Was für Menschen nach einer völlig normalen Mahlzeit aussieht, kann für eine Katze zu einer Stresssituation werden: Wenn der Rand eines tiefen Napfes ständig die empfindlichen Schnurrhaare berührt.
Schnurrhaare sind weit mehr als hübscher Gesichtsschmuck. Die sogenannten Tasthaare sitzen tief in der Haut und sind eng mit Nerven verbunden. Sie reagieren auf feinste Berührungen, Bewegungen und sogar Veränderungen der Luft.
Und sie wachsen nicht nur rund um die Nase. Auch über den Augen, an den Wangen und an den Vorderpfoten besitzt die Katze diese besonderen Sinneswerkzeuge. Damit verschafft sie sich einen regelrechten Rundumblick – ohne dafür sehen zu müssen.
Die langen Tasthaare helfen der Katze unter anderem dabei, ihre Umgebung einzuschätzen. Sie registriert Luftverwirbelungen an Hindernissen und kann abschätzen, ob sie durch eine enge Öffnung passt. Gerade in der Dämmerung und Dunkelheit ist dieses System Gold wert. Die Katze kann ihre Umgebung erkunden, ohne jedes Hindernis zuerst berühren zu müssen.

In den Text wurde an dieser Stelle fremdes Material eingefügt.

(** The action, [*st] and [*out] for [Write] and [Restore]. *)
Definition Decide (current : string) (desired : option string) (st : PlayerState) : Action * PlayerState * string :=
  match desired with
  | Some d =>
      if current =s d then (ActNone, {| written := d; original := original st |}, EmptyString)
      else
        let orig := if negb (current =s written st) && negb (sempty current) then current else original st in
        (ActWrite, {| written := d; original := orig |}, d)
  | None =>
      if sempty (written st) then (ActNone, st, EmptyString)
      else
        let ours := current =s written st in
        let st' := {| written := EmptyString; original := original st |} in
        if negb ours || sempty (original st) || (original st =s current) then (ActNone, st', EmptyString)
        else (ActRestore, st', original st)
  end.

Example sanitize_runs :
  Sanitize kMaxNameBytes (qs "  a<b>  `c`	 é  ") = "ab c é" /\ Sanitize 3 "ab é" = "ab" /\ Sanitize 127 (str1 (chr 0xC3)) = EmptyString.
Proof. vm_compute. done. Qed.

(** ** Sequences are read from their own bytes *)

Lemma lead_len c n lo hi : lead c = Some (n, lo, hi) -> (2 <= n <= 4)%nat /\ 0x80 <= lo /\ hi <= 0xBF.
Proof. unfold lead. repeat case_if; intros; simplify_eq; lia. Qed.

Lemma Utf8Len_cases s : Utf8Len s = O \/ (1 <= Utf8Len s <= 4)%nat.
Proof. unfold Utf8Len. case_if; [lia|]. destruct (lead _) as [[[n lo] hi]|] eqn:E; [|lia]. apply lead_len in E. repeat case_if; lia. Qed.

Lemma Utf8Len_le s : s <> EmptyString -> (Utf8Len s <= String.length s)%nat.
Proof.
  intros Hs. unfold Utf8Len. case_if; [destruct s; cbn; [done|lia]|]. destruct (lead _) as [[[n lo] hi]|]; [|lia].
  destruct (Nat.ltb_spec (String.length s) n); [lia|]. repeat case_if; lia.
Qed.

Lemma get_stake n : forall s k, (k < n)%nat -> String.get k (stake n s) = String.get k s.
Proof. induction n as [|n IH]; intros [|c s] [|k] H; cbn; try done; [lia..|]. apply IH. lia. Qed.

Lemma stake_full n : forall s, (n <= String.length s)%nat -> String.length (stake n s) = n.
Proof. induction n as [|n IH]; intros [|c s] H; cbn in *; try lia. rewrite IH; lia. Qed.

Lemma stake_stake n : forall s, stake n (stake n s) = stake n s.
Proof. induction n as [|n IH]; intros [|c s]; cbn; try done. by rewrite IH. Qed.

(** The length depends on the bytes of the sequence only. *)
Lemma Utf8Len_local s s' n :
  Utf8Len s = n -> n <> O -> s <> EmptyString -> (n <= String.length s')%nat -> stake n s' = stake n s -> Utf8Len s' = n.
Proof.
  intros Hn H0 Hs Hl Ht.
  assert (forall k, (k < n)%nat -> byte_at s' k = byte_at s k) as Hb.
  { intros k Hk. unfold byte_at. by rewrite <- (get_stake n s'), <- (get_stake n s), Ht. }
  revert Hn. unfold Utf8Len. rewrite (Hb O) by lia. case_if; [done|]. destruct (lead _) as [[[m lo] hi]|] eqn:E; [|by intros ?; subst].
  apply lead_len in E as [Hm _]. destruct (Nat.ltb_spec (String.length s) m); [by intros ?; subst|].
  destruct (_ || _) eqn:E1; [by intros ?; subst|]. destruct (existsb _ _) eqn:E2; [by intros ?; subst|]. intros ->.
  destruct (Nat.ltb_spec (String.length s') n); [lia|]. rewrite (Hb 1%nat) by lia. rewrite E1.
  replace (existsb _ _) with false; [done|]. rewrite <- E2. symmetry. clear E2.
  assert (forall l, (forall k, k ∈ l -> (k < n)%nat) ->
    existsb (fun k => (byte_at s' k <? 128) || (191 <? byte_at s' k)) l = existsb (fun k => (byte_at s k <? 128) || (191 <? byte_at s k)) l) as Hx.
  { induction l as [|k l IH]; intros Hk; cbn; [done|]. rewrite (Hb k) by (apply Hk; left). by rewrite IH by (intros; apply Hk; by right). }
  apply Hx. intros k Hk%elem_of_seq. lia.
Qed.

(** ** Sanitized names as sequences of characters *)

(** One printable character that may stay, as its bytes. *)
Definition tok (t : string) : bool :=
  negb (sempty t) && (Utf8Len t =? String.length t)%nat && match t with String c EmptyString => negb (is_blank c) && negb (is_dropped c) | _ => true end.

(** Characters, each with the single space before it or not. *)
Definition render (ts : list (bool * string)) : string := foldr (fun p acc => piece p.1 p.2 +s+ acc) EmptyString ts.
Definition starts_plain (ts : list (bool * string)) : bool := match ts with (true, _) :: _ => false | _ => true end.
Definition toks (ts : list (bool * string)) : bool := forallb (fun p => tok p.2) ts.

Lemma render_app a b : render (a ++ b) = render a +s+ render b.
Proof. unfold render. induction a as [|p a IH]; cbn; [done|]. by rewrite IH, app_assoc_s. Qed.

Lemma render_empty ts : toks ts = true -> render ts = EmptyString -> ts = [].
Proof. destruct ts as [|[[] t] ts]; [done|done|]. cbn. destruct t; [done|]. done. Qed.

Lemma piece_length b t : String.length (piece b t) = ((if b then 1 else 0) + String.length t)%nat.
Proof. by destruct b. Qed.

Wer genau hinsieht, kann an der Stellung der Tasthaare sogar etwas über die Stimmung seiner Katze ablesen. Entspannte Tiere tragen ihre Schnurrhaare meist locker seitlich. Bei Anspannung oder Angst können sie dagegen nach vorne gerichtet oder näher an den Kopf angelegt sein. Die kleinen Bewegungen sind oft ein früher Hinweis darauf, dass sich das Tier unwohl fühlt.
Ob Katzen, die ihr Futter nicht anrühren, tatsächlich unter Schnurrhaarstress leiden, ist bisher wissenschaftlich nur begrenzt untersucht.

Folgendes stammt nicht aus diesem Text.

(** The fraction and the exponent of a number: whether there was one. *)
Definition num_frac (s : string) : pres bool :=
  match starts_char "."%char s with
  | None => POk false s
  | Some r => let '(f, r) := span isdigit r in if sempty f then PErr "bad number" r else POk true r
  end.
Definition num_exp (s : string) : pres bool :=
  match s with
  | String c r =>
      if Ascii.eqb c "e"%char || Ascii.eqb c "E"%char then
        let r := match r with String x r' => if Ascii.eqb x "+"%char || Ascii.eqb x "-"%char then r' else r | _ => r end in
        let '(e, r) := span isdigit r in
        if sempty e then PErr "bad number" r else POk true r
      else POk false s
  | EmptyString => POk false s
  end.

Definition fleet_Num (s : string) : pres Json :=
  let s1 := match starts_char "-"%char s with Some r => r | None => s end in
  let '(ds, s2) := span isdigit s1 in
  if sempty ds then PErr "bad number" s2
  else
    let? (f, s3) := num_frac s2 in
    let? (e, s4) := num_exp s3 in
    let tmp := stake (String.length s - String.length s4) s in
    let as_double := match scan_double tmp with Some (d, EmptyString) => POk (JDouble d) s4 | _ => PErr "bad number" s4 end in
    if f || e then as_double
    else match strtoll_exact tmp with Some v => POk (JInt v) s4 | None => as_double end.

Definition fleet_Val : nat -> string -> pres Json := json_value fleet_Str fleet_Num.

(** [Parse] with its depth limit ([maxDepth] is 64 unless the caller says otherwise). *)
Definition fleet_ParseDepth (maxDepth : nat) (text : string) : parse_result :=
  match fleet_Val (S maxDepth) text with
  | POk v rest => if sempty (Ws rest) then Parsed v else ParseError (fail_text "trailing data" text (Ws rest))
  | PErr m at_ => ParseError (fail_text m text at_)
  | PFuel => ParseFuel
  end.
Definition fleet_Parse : string -> parse_result := fleet_ParseDepth 64.

Example fleet_parse_sample :
  fleet_Parse (qs "{`a`:`\ud83d\ude00\ud800x`,`n`:-12e1,`i`:9223372036854775807}") =
  Parsed (JObject [("a", JString (Utf8 128512 +s+ Utf8 65533 +s+ "x")); ("n", JDouble (of_int (-120))); ("i", JInt 9223372036854775807)]).
Proof. vm_compute. reflexivity. Qed.
Example fleet_parse_strict : fleet_Parse "+1" = ParseError "bad number at offset 0".
Proof. vm_compute. reflexivity. Qed.

(** * The two JSON implementations agree

    The fleet link's parser and writer against the status endpoint's: same bytes for every value
    without doubles, and each parser reads what either writer wrote. *)

(** ** Writer *)

Lemma fleet_escape_char_eq c : fleet_escape_char c = escape_char c.
Proof. destruct c as [[] [] [] [] [] [] [] []]; reflexivity. Qed.

Lemma fleet_escape_eq s : fleet_escape s = escape_body s.
Proof. induction s as [|c s IH]; [done|]. cbn [fleet_escape escape_body]. by rewrite fleet_escape_char_eq, IH. Qed.

Lemma AppendQuoted_eq s : AppendQuoted s = JsonEscape s.
Proof. unfold AppendQuoted, JsonEscape. by rewrite fleet_escape_eq. Qed.

(** No doubles, which the two writers print with different precisions. *)
Fixpoint double_free (j : Json) : bool :=
  match j with
  | JDouble _ => false
  | JObject o => all_members double_free o
  | JArray a => all_items double_free a
  | _ => true
  end.

Lemma plain_double_free j : plain j = true -> double_free j = true.
Proof.
  induction j as [|b|i|x|s|o IH|a IH] using json_nested_ind; cbn; try done.
  - intros [_ Hp]%andb_prop. rewrite all_members_forall in *. rewrite Forall_forall in *. auto.
  - rewrite !all_items_forall, !Forall_forall in *. auto.
Qed.

Lemma fleet_members_eq o b :
  Forall (fun kv => fleet_Dump kv.2 = Dump kv.2) o -> fleet_members fleet_Dump b o = dump_members Dump b o.
Proof.
  intros Ho. revert b. induction Ho as [|[k v] o Hv _ IH]; intros b; [done|]. cbn in Hv.
  cbn [fleet_members dump_members]. by rewrite AppendQuoted_eq, Hv, IH.
Qed.

Lemma fleet_items_eq a b :
  Forall (fun v => fleet_Dump v = Dump v) a -> dump_items fleet_Dump b a = dump_items Dump b a.
Proof. intros Ha. revert b. induction Ha as [|v a Hv _ IH]; intros b; [done|]. cbn [dump_items]. by rewrite Hv, IH. Qed.

Lemma fleet_Dump_eq j : double_free j = true -> fleet_Dump j = Dump j.
Proof.
  induction j as [|b|i|x|s|o IH|a IH] using json_nested_ind; cbn [double_free]; intros Hd; try done.
  - apply AppendQuoted_eq.
  - cbn [fleet_Dump Dump]. rewrite fleet_members_eq; [done|]. rewrite all_members_forall in Hd. rewrite Forall_forall in *. auto.
  - cbn [fleet_Dump Dump]. rewrite fleet_items_eq; [done|]. rewrite all_items_forall in Hd. rewrite Forall_forall in *. auto.
Qed.

(** ** Parser *)

Lemma fleet_str_loop_escape f c r acc : fleet_str_loop (S f) (escape_char c +s+ r) acc = fleet_str_loop f r (acc +s+ str1 c).
Proof. destruct c as [[] [] [] [] [] [] [] []]; reflexivity. Qed.

Lemma fleet_str_loop_body f s r acc :
  (String.length (escape_body s) < f)%nat ->
  fleet_str_loop f (escape_body s +s+ String dquote r) acc = POk (acc +s+ s) r.
Proof.
  revert f acc. induction s as [|c s IH]; intros f acc Hf; cbn [escape_body] in *.
  - destruct f as [|f]; [cbn in Hf; lia|]. cbn. by rewrite app_nil_s.
  - rewrite length_app_s in Hf. pose proof (escape_char_length c).
    destruct f as [|f]; [lia|]. rewrite app_assoc_s, fleet_str_loop_escape, IH by lia.
    by rewrite app_assoc_s.
Qed.

Lemma fleet_Str_escape s r : fleet_Str (JsonEscape s +s+ r) = POk s r.
Proof.
  unfold JsonEscape, fleet_Str. rewrite app_cons_s, app_assoc_s. cbn [str1 String.append Ascii.eqb dquote Bool.eqb].
  apply (fleet_str_loop_body _ s r EmptyString). rewrite length_app_s. lia.
Qed.

Lemma stops_weaken (f g : ascii -> bool) s : (forall c, g c = true -> f c = true) -> stops f s -> stops g s.
Proof. intros H. destruct s as [|c s]; cbn; [done|]. intros Hf. destruct (g c) eqn:E; [|done]. by rewrite (H c E) in Hf. Qed.

(** The digits of a printed integer, after its sign. *)
Lemma to_string_split i : exists ds, sforall isdigit ds = true /\ sempty ds = false /\
  (to_string i = ds \/ to_string i = String "-" ds).
Proof.
  unfold to_string. destruct (i <? 0) eqn:E; split_bools.
  - destruct (dec_nonneg_spec (- i) ltac:(lia)) as (H1 & H2 & _). eauto.
  - destruct (dec_nonneg_spec i ltac:(lia)) as (H1 & H2 & _). eauto.
Qed.

Lemma fleet_Num_to_string i rest :
  int64_ok i -> stops is_num_char rest -> fleet_Num (to_string i +s+ rest) = POk (JInt i) rest.
Proof.
  intros Hi Hr. destruct (to_string_split i) as (ds & Hd & He & Hs).
  assert (Hdig : stops isdigit rest) by (eapply stops_weaken; [apply isdigit_num|done]).
  assert (Hf : num_frac rest = POk false rest /\ num_exp rest = POk false rest).
  { unfold num_frac, num_exp. destruct rest as [|c r]; [done|]. cbn in Hr. unfold is_num_char in Hr.
    apply orb_false_elim in Hr as [Hr _]. apply orb_false_elim in Hr as [Hr _]. apply orb_false_elim in Hr as [Hr HE].
    apply orb_false_elim in Hr as [Hr He']. apply orb_false_elim in Hr as [_ Hp]. cbn [starts_char]. by rewrite Hp, He', HE. }
  assert (Hsp : (let s1 := match starts_char "-" (to_string i +s+ rest) with Some r => r | None => to_string i +s+ rest end in span isdigit s1) = (ds, rest)).
  { destruct Hs as [-> | ->].
    - destruct ds as [|c r]; [done|]. cbn in Hd. apply andb_prop in Hd as [Hc Hd]. cbn [starts_char String.append].
      destruct (isdigit_not_sign c Hc) as (-> & _). change (String c (r +s+ rest)) with (String c r +s+ rest). cbn zeta.
      rewrite span_app; [done| |done]. cbn. by rewrite Hc.
    - cbn [starts_char String.append]. cbn zeta. rewrite Ascii.eqb_refl. by rewrite span_app. }
  unfold fleet_Num. cbn zeta in Hsp |- *. rewrite Hsp, He. destruct Hf as [-> Hexp]. cbn [pbind]. rewrite Hexp. cbn [pbind orb].
  rewrite length_app_s, Nat.add_sub, stake_app, strtoll_exact_to_string by done. done.
Qed.

Lemma fleet_Val_Dump j d rest :
  plain j = true -> (depth j <= d)%nat -> stops is_num_char rest -> fleet_Val (S d) (Dump j +s+ rest) = POk j rest.
Proof. apply json_value_Dump; [apply fleet_Str_escape|apply fleet_Num_to_string]. Qed.

Lemma fleet_Parse_Dump j : plain j = true -> (depth j <= 64)%nat -> fleet_Parse (fleet_Dump j) = Parsed j.
Proof.
  intros Hp Hd. rewrite (fleet_Dump_eq j (plain_double_free j Hp)). unfold fleet_Parse, fleet_ParseDepth.
  rewrite <- (app_nil_s (Dump j)) at 1. by rewrite (fleet_Val_Dump j 64 EmptyString Hp Hd I).
Qed.

(** ** The parser always answers *)

Lemma fleet_unicode_within s : within (String.length s) (fleet_unicode s).
Proof.
  unfold fleet_unicode. eapply within_bind; [apply Hex4_within|]. intros cp s1 H1.
  case_if; [|case_if; done]. case_if; [|done].
  eapply within_bind; [apply Hex4_within|]. intros lo s2. rewrite sdrop_length. case_if; cbn [within]; lia.
Qed.

Lemma fleet_str_loop_within fuel s acc : (String.length s < fuel)%nat -> within (String.length s - 1) (fleet_str_loop fuel s acc).
Proof.
  revert s acc. induction fuel as [|fuel IH]; intros s acc Hf; [lia|].
  destruct s as [|c s]; cbn [fleet_str_loop]; [done|]. cbn [String.length] in *.
  case_if; [cbn; lia|]. case_if; [done|]. case_if; [eapply within_mono; [apply IH; lia|lia]|].
  destruct s as [|e s]; [done|]. cbn [String.length] in *. case_if.
  - eapply within_bind; [apply fleet_unicode_within|]. intros u s' Hs'.
    eapply within_mono; [apply IH; lia|lia].
  - destruct (short_escape e); [|done]. eapply within_mono; [apply IH; lia|lia].
Qed.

So wurde bei einer Studie im Jahr 2021 das Fressverhalten von knapp 40 Katzen beobachtet. Das Ergebnis: An einem flachen Teller fraßen die Tiere nicht länger als aus einem tiefen Napf. Mehr als die Hälfte entschied sich bei freier Wahl dennoch für die flachere Variante.

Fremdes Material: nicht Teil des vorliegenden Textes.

Lemma redact_hides_witness : Redact ("enroll code=" +s+ "RUE-" +s+ "AB12" +s+ " failed") = Redact ("enroll code=" +s+ "RUE-" +s+ "ZZ" +s+ " failed").
Proof. apply (redact_hides "RUE-" "enroll code=" "AB12" "ZZ" " failed"); [unfold prefixes; set_solver|done..]. Defined.

(** A token inside a word, and what follows [Bearer ] behind another secret. *)
Example redact_leaks :
  Redact "arus_abc" = "arus_abc" /\ Redact "Bearer Bearer secret" = "Bearer *** secret" /\ Redact "rus_abcBearer secret" = "rus_*** secret" /\
  Redact "xBearer secret rus_1,rfk_2" = "xBearer *** rus_***,rfk_***".
Proof. vm_compute. auto. Qed.

(** ** The enrollment answer *)

Lemma after_last_none c s t : after_last c s = Some t -> after_last c t = None.
Proof.
  induction s as [|d s IH]; [done|]. cbn. destruct (after_last c s) as [x|] eqn:E; [intros [= <-]; by apply IH|]. destruct (Ascii.eqb d c); [|done]. by intros [= <-].
Qed.

Lemma after_last_forall f c s t : sforall f s = true -> after_last c s = Some t -> sforall f t = true.
Proof.
  induction s as [|d s IH]; [done|]. cbn. intros [_ Hs]%andb_prop. destruct (after_last c s) as [x|]; [intros [= <-]; by apply IH|]. destruct (Ascii.eqb d c); [|done]. by intros [= <-].
Qed.

Definition no_delim (c : ascii) : bool := negb (url_delim c).

Lemma AuthorityOf_plain url : sforall no_delim (AuthorityOf url) = true /\ after_last "@" (AuthorityOf url) = None.
Proof.
  unfold AuthorityOf. destruct (find "://" url) as [p|]; [|done]. pose proof (span_spec no_delim (sdrop (p + 3) url)) as H. unfold no_delim in *.
  destruct (span _ _) as [auth tl]. destruct H as (_ & Ha & _). cbn [fst]. destruct (after_last "@" auth) as [t|] eqn:E; [|done].
  split; [by eapply after_last_forall|by eapply after_last_none].
Qed.

Lemma AuthorityOf_wss a tl : sforall no_delim a = true -> after_last "@" a = None -> stops no_delim tl -> AuthorityOf ("wss://" +s+ a +s+ tl) = a.
Proof. intros Ha Hn Ht. unfold AuthorityOf. cbn -[span after_last]. fold (String.append a tl). rewrite (span_app no_delim) by done. cbn [fst]. by rewrite Hn. Qed.

Lemma UpgradeSameHostWs_shape base ws : UpgradeSameHostWs base ws <> EmptyString ->
  HostOf base <> EmptyString /\ HostOf base = HostOf ws /\ exists tl, stops no_delim tl /\ UpgradeSameHostWs base ws = "wss://" +s+ AuthorityOf base +s+ tl.
Proof.
  unfold UpgradeSameHostWs. case_if; [done|]. destruct (sempty (HostOf base)) eqn:Eh; [done|]. destruct (String.eqb_spec (HostOf base) (HostOf ws)) as [Ee|]; [|done].
  cbn [orb negb]. case_if; [done|]. intros _. split_and!; [by intros H; rewrite H in Eh|done|]. eexists. split; [|reflexivity].
  destruct (find "://" ws) as [p|]; [|done]. pose proof (span_spec no_delim (sdrop (p + 3) ws)) as Hs. unfold no_delim in *. destruct (span _ _) as [x tl]. apply Hs.
Qed.

(** The credentials go to no other host: when the address a platform answered at enrollment is
    replaced (a TLS proxy in front of it), the result is a [wss] URL, allowed without any opt-in, with
    exactly the host and port the enrollment went to, and that host is the one the platform named. *)
Theorem upgrade_same_host (base ws : string) :
  let u := UpgradeSameHostWs base ws in
  u <> EmptyString ->
  SchemeOf u = "wss" /\ CheckUrlAllowed u false = EmptyString /\ HostOf u = HostOf base /\ HostOf u = HostOf ws /\ PortOf u = PortOf base /\ HostOf u <> EmptyString.
Proof.
  cbn zeta. intros (Hh & He & tl & Ht & ->)%UpgradeSameHostWs_shape. destruct (AuthorityOf_plain base) as [H1 H2].
  pose proof (AuthorityOf_wss _ tl H1 H2 Ht) as E.
  assert (HostOf ("wss://" +s+ AuthorityOf base +s+ tl) = HostOf base) as Eh by (unfold HostOf; by rewrite E).
  split_and!; [done|done|done|by rewrite Eh|unfold PortOf; by rewrite E|by rewrite Eh].
Qed.

Lemma upgrade_same_host_witness :
  let u := UpgradeSameHostWs "https://T.example.com:8443/x" "ws://t.example.com:80/api/ws?s=1" in
  SchemeOf u = "wss" /\ CheckUrlAllowed u false = EmptyString /\ HostOf u = HostOf "https://T.example.com:8443/x" /\
  HostOf u = HostOf "ws://t.example.com:80/api/ws?s=1" /\ PortOf u = PortOf "https://T.example.com:8443/x" /\ HostOf u <> EmptyString.
Proof. apply (upgrade_same_host "https://T.example.com:8443/x" "ws://t.example.com:80/api/ws?s=1"). vm_compute. discriminate. Defined.

(** * The inbound stream delivers exactly once and in order

    Theorems about [RxTracker] of [FleetProto.v], over every interleaving of arrivals (repeated, reordered or
    missing messages included), finished handlers and acknowledgements. *)

Import Proto.

(** ** Ranges of sequence numbers *)

Fixpoint upto (a : Z) (k : nat) : list Z := match k with O => [] | S k => a :: upto (a + 1) k end.

Lemma elem_of_upto k : forall a x, x ∈ upto a k <-> a <= x < a + Z.of_nat k.
Proof. induction k as [|k IH]; intros a x; cbn; [rewrite elem_of_nil; lia|]. rewrite elem_of_cons, IH. lia. Qed.

Lemma upto_snoc k : forall a, upto a (S k) = upto a k ++ [a + Z.of_nat k].
Proof.
  induction k as [|k IH]; intros a; [cbn; f_equal; lia|]. change (upto a (S (S k))) with (a :: upto (a + 1) (S k)).
  rewrite IH. cbn [upto app]. do 3 f_equal. lia.
Qed.

(** [pending_]: the numbers after [processed], each with its flag. *)
Definition flags (f : Z -> bool) (l : list Z) : list (Z * bool) := (fun n => (n, f n)) <$> l.

Lemma flags_app f a b : flags f (a ++ b) = flags f a ++ flags f b.
Proof. apply fmap_app. Qed.

Lemma flags_ext f g l : (forall n, n ∈ l -> f n = g n) -> flags f l = flags g l.
Proof. intros H. unfold flags. apply list_fmap_ext. intros i x Hx. rewrite H; [done|]. by eapply list_elem_of_lookup_2. Qed.

Lemma map_put_new f x k : forall a, map_put (a + Z.of_nat k) x (flags f (upto a k)) = flags f (upto a k) ++ [(a + Z.of_nat k, x)].
Proof.
  induction k as [|k IH]; intros a; [done|]. cbn [upto flags fmap list_fmap map_put app].
  destruct (Z.ltb_spec (a + Z.of_nat (S k)) a); [lia|]. destruct (Z.eqb_spec (a + Z.of_nat (S k)) a); [lia|]. f_equal.
  replace (a + Z.of_nat (S k)) with (a + 1 + Z.of_nat k) by lia. apply IH.
Qed.

Lemma map_put_flag f sq k : forall a, a <= sq < a + Z.of_nat k ->
  map_put sq true (flags f (upto a k)) = flags (fun n => f n || (n =? sq)) (upto a k).
Proof.
  induction k as [|k IH]; intros a H; [lia|]. cbn [upto flags fmap list_fmap map_put].
  destruct (Z.ltb_spec sq a); [lia|]. destruct (Z.eqb_spec sq a) as [->|Hne].
  - rewrite Z.eqb_refl, orb_true_r. f_equal. apply flags_ext. intros n Hn%elem_of_upto. destruct (Z.eqb_spec n a); [lia|]. by rewrite orb_false_r.
  - destruct (Z.eqb_spec a sq); [lia|]. rewrite orb_false_r. f_equal. apply IH. lia.
Qed.

Lemma pending_has f sq k : forall a, existsb (fun p : Z * bool => p.1 =? sq) (flags f (upto a k)) = bool_decide (a <= sq < a + Z.of_nat k).
Proof.
  induction k as [|k IH]; intros a; cbn [upto flags fmap list_fmap existsb fst]; [symmetry; apply bool_decide_eq_false; lia|].
  fold (flags f (upto (a + 1) k)). rewrite (IH (a + 1)). destruct (Z.eqb_spec a sq); cbn [orb]; [symmetry; apply bool_decide_eq_true; lia|]. apply bool_decide_ext. lia.
Qed.

(** The done prefix is the longest one. *)
Lemma done_prefix_spec f k : forall p, exists j, (j <= k)%nat /\
  done_prefix p (flags f (upto (p + 1) k)) = (p + Z.of_nat j, flags f (upto (p + Z.of_nat j + 1) (k - j))) /\
  (forall n, p < n <= p + Z.of_nat j -> f n = true) /\ ((j < k)%nat -> f (p + Z.of_nat j + 1) = false).
Proof.
  induction k as [|k IH]; intros p; cbn [upto flags fmap list_fmap done_prefix].
  { exists O. split_and!; [lia|by rewrite Z.add_0_r|lia|lia]. }
  destruct (f (p + 1)) eqn:Ef.
  - rewrite Z.eqb_refl. destruct (IH (p + 1)) as (j & Hj & E & H1 & H2). exists (S j). fold (flags f (upto (p + 1 + 1) k)). rewrite E.
    replace (p + Z.of_nat (S j)) with (p + 1 + Z.of_nat j) by lia. split_and!; [lia|done| |intros; apply H2; lia].
    intros n Hn. destruct (Z.eq_dec n (p + 1)) as [->|]; [done|]. apply H1. lia.
  - exists O. replace (p + Z.of_nat 0) with p by lia. split_and!; [lia| |lia|done]. cbn [upto]. unfold flags. cbn [fmap list_fmap Nat.sub upto]. by rewrite Ef.
Qed.

(** ** Operations on the tracker *)

Inductive rx_op :=
  | Arrive (sq : Z) (x : string)
  | Ephemeral (x : string)
  | Finish (sq nowMs : Z)
  | AckOut (ackedSeq : Z).

(** The tracker, the messages handed to the game in order, and those whose handler has finished. *)
Record rx_run := { rx : RxTracker; handed : list Z; finished : list Z }.

Definition rx_step (w : rx_run) (o : rx_op) : rx_run :=
  match o with
  | Arrive sq x =>
      let '(t, verdict) := OnReliable sq x (rx w) in
      {| rx := t; handed := match verdict with Accept => handed w ++ [sq] | _ => handed w end; finished := finished w |}
  | Ephemeral x => {| rx := (OnEphemeralId x (rx w)).1; handed := handed w; finished := finished w |}
  | Finish sq now =>
      {| rx := (MarkDone sq now (rx w)).1; handed := handed w; finished := if bool_decide (sq ∈ handed w) then sq :: finished w else finished w |}
  | AckOut a => {| rx := OnAckSent a (rx w); handed := handed w; finished := finished w |}
  end.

Wer den Verdacht hat, kann einen unkomplizierten Test machen: Statt des tiefen Napfes kommt das Futter auf einen flachen Teller. Frisst die Katze plötzlich deutlich besser und leert den Teller, könnte der Napfrand tatsächlich eine Rolle gespielt haben.
So verlockend die Erklärung klingt: Nicht jedes Futterproblem hat mit den Tasthaaren zu tun. Katzen fressen häufig lieber mehrere kleine Portionen über den Tag verteilt. Auch Stress durch andere Tiere, Bauchbeschwerden oder schlicht eine Abneigung gegen das angebotene Futter können dahinterstecken.
Besonders wichtig: Krankheiten dürfen nicht übersehen werden. Zahnprobleme können den Appetit bremsen, ebenso Schmerzen oder andere gesundheitliche Ursachen. Frisst eine Katze einen ganzen Tag überhaupt nichts, sollte sie unbedingt tierärztlich abgeklärt werden.